[Records from a collection]
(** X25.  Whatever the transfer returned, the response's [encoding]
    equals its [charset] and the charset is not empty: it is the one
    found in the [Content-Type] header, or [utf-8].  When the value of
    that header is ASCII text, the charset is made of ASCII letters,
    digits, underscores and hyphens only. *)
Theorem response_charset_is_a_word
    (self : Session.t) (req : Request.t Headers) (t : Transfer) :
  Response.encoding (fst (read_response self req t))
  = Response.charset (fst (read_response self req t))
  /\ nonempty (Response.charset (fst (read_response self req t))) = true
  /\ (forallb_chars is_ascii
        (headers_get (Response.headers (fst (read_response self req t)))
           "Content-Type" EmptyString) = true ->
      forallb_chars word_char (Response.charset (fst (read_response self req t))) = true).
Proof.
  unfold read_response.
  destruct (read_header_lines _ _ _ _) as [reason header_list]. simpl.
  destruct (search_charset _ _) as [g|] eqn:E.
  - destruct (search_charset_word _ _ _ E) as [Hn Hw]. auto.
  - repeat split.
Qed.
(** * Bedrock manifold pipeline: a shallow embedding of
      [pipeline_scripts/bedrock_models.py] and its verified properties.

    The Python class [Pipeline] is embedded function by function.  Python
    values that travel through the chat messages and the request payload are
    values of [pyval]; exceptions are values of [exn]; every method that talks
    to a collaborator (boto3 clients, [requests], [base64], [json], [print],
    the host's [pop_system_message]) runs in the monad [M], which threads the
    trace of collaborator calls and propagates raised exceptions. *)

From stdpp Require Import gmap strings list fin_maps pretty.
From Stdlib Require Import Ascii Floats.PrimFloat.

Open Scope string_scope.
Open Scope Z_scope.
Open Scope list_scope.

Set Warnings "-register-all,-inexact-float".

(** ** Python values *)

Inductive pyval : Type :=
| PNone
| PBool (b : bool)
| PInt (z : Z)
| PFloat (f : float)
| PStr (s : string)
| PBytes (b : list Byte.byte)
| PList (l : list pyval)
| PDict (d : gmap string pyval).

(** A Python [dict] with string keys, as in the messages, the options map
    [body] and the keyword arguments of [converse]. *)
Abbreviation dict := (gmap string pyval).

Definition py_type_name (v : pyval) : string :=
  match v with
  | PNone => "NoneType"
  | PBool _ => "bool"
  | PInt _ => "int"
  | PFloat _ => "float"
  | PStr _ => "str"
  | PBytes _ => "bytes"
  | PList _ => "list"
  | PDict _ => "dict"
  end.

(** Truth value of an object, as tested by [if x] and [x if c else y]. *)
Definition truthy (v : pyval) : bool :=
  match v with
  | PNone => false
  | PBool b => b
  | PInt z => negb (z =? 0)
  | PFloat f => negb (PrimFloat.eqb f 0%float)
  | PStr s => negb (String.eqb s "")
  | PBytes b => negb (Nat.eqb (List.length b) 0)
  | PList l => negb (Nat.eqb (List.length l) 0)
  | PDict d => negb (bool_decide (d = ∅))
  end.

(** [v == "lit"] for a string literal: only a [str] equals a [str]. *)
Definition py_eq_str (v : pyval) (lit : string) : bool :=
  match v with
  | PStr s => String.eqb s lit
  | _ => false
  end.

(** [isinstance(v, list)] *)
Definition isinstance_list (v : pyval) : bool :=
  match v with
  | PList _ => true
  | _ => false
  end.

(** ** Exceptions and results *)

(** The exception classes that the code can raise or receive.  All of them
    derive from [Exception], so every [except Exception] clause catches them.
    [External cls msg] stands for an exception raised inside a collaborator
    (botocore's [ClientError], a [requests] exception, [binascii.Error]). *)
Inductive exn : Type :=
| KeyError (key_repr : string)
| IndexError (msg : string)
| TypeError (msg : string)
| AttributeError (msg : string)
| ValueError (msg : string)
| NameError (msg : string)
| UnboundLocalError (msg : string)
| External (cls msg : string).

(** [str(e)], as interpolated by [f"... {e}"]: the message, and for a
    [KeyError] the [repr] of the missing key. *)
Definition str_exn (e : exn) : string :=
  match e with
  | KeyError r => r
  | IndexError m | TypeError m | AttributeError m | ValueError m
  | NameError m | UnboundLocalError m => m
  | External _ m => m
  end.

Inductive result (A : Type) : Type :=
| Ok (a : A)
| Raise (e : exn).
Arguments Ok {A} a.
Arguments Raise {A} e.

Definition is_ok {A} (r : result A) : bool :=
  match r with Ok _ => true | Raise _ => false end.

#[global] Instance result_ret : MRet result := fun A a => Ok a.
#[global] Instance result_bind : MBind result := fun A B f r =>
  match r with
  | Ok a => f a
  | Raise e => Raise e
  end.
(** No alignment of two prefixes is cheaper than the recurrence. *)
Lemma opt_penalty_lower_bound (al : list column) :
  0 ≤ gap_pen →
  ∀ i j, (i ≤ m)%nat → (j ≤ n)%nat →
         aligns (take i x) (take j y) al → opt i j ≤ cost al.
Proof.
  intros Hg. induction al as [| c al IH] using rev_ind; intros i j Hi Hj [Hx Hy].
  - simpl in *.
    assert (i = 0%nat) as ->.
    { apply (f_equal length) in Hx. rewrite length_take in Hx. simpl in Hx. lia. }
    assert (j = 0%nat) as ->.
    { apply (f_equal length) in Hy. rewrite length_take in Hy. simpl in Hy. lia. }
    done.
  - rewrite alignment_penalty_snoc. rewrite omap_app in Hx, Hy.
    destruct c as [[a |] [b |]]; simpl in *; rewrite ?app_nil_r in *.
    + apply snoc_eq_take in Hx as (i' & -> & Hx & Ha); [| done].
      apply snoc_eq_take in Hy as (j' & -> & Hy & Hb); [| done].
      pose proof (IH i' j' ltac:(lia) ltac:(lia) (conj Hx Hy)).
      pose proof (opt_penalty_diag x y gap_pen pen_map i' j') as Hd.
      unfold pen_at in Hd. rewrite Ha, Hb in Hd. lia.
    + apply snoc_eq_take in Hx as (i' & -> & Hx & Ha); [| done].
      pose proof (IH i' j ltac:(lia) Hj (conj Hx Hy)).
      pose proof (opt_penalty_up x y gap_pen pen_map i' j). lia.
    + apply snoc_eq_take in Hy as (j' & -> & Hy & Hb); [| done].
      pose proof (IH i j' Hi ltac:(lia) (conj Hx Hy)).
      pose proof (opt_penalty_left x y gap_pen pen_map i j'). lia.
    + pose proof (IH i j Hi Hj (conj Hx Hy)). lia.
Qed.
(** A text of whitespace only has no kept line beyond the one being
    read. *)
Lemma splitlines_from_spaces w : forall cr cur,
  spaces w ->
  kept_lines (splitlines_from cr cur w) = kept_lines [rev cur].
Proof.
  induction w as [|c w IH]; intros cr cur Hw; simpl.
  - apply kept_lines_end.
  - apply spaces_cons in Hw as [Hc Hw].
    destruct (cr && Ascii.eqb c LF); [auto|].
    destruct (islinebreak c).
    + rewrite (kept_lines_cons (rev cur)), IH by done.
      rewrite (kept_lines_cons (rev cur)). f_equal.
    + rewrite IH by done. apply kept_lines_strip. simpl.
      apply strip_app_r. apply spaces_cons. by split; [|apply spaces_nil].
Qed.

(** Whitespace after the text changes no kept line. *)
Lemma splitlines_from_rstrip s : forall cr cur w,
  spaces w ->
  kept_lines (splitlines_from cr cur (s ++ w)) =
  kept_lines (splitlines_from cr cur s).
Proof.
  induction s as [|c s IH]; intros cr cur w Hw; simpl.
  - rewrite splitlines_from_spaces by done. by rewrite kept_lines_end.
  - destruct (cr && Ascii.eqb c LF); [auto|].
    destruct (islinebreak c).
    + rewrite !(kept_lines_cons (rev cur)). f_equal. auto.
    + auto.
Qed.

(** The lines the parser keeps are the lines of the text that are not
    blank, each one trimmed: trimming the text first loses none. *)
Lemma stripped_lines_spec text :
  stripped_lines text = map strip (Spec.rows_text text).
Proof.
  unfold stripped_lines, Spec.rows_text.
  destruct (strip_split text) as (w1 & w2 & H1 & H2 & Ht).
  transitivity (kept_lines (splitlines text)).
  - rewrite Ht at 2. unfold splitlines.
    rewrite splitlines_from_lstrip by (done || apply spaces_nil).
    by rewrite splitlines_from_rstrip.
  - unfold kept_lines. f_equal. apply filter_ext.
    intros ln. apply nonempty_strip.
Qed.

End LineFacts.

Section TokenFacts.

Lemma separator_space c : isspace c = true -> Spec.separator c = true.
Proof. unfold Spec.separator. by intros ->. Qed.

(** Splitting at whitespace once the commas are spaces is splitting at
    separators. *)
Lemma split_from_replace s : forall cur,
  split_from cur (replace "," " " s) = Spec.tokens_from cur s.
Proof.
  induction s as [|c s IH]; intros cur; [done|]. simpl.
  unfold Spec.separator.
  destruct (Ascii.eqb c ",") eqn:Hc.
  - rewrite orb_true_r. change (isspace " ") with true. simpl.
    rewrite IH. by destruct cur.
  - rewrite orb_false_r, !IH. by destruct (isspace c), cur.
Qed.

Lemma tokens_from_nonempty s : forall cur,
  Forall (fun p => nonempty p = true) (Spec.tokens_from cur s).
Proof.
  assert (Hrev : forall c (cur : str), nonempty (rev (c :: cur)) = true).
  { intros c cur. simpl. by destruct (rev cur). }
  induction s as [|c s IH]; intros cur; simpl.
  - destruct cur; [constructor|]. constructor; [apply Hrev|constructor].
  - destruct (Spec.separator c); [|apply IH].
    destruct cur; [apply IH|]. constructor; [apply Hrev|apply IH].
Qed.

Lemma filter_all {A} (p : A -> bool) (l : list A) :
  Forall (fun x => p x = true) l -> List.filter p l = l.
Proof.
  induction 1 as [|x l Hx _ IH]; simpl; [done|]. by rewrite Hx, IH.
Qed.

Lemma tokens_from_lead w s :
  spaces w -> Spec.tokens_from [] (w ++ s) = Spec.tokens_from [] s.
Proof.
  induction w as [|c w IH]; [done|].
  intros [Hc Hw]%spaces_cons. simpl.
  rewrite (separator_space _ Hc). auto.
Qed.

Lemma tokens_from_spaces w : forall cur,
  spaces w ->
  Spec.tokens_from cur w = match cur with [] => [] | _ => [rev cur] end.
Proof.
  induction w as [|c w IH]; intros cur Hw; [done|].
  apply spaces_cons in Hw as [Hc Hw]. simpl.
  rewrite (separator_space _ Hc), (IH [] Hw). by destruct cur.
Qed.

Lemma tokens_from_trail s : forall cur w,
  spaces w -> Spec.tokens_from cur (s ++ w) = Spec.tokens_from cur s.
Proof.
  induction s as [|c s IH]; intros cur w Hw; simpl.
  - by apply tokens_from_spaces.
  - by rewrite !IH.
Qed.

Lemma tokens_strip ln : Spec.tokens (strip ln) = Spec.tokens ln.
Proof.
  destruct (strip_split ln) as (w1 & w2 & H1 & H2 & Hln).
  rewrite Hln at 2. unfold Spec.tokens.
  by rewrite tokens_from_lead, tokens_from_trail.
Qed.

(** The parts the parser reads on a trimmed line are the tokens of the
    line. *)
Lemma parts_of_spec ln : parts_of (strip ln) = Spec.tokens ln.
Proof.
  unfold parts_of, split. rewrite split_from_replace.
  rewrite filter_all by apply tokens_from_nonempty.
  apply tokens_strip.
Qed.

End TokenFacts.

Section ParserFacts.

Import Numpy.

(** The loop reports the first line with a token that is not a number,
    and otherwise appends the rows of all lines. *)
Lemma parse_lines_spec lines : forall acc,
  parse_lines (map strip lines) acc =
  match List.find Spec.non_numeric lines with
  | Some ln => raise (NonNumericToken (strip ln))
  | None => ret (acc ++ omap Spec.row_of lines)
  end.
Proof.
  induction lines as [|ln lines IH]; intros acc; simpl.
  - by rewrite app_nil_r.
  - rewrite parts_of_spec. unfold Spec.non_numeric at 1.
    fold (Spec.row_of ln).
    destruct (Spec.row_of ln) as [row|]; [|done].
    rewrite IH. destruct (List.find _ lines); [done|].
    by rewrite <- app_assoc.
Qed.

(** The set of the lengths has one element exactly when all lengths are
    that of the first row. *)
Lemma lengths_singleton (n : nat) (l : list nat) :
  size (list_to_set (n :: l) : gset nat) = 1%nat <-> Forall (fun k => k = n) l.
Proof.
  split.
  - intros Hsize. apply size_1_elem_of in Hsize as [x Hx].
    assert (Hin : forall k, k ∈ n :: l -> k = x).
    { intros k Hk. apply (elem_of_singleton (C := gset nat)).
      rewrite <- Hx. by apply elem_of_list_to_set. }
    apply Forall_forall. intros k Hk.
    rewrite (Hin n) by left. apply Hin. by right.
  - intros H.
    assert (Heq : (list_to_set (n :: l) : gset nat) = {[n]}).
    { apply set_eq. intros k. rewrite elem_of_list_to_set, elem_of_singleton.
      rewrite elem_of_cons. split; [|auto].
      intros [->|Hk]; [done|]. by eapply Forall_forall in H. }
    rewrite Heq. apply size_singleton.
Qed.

= What is needed =
Retype exactly, and only, the lines above from the one where "Open Scope Z_scope." occurs up to and including the one where "PFloat _ =>" occurs.

= Answer section =
Open Scope Z_scope.
Open Scope list_scope.

Set Warnings "-register-all,-inexact-float".

(** ** Python values *)

Inductive pyval : Type :=
| PNone
| PBool (b : bool)
| PInt (z : Z)
| PFloat (f : float)
| PStr (s : string)
| PBytes (b : list Byte.byte)
| PList (l : list pyval)
| PDict (d : gmap string pyval).

(** A Python [dict] with string keys, as in the messages, the options map
    [body] and the keyword arguments of [converse]. *)
Abbreviation dict := (gmap string pyval).

Definition py_type_name (v : pyval) : string :=
  match v with
  | PNone => "NoneType"
  | PBool _ => "bool"
  | PInt _ => "int"
  | PFloat _ => "float"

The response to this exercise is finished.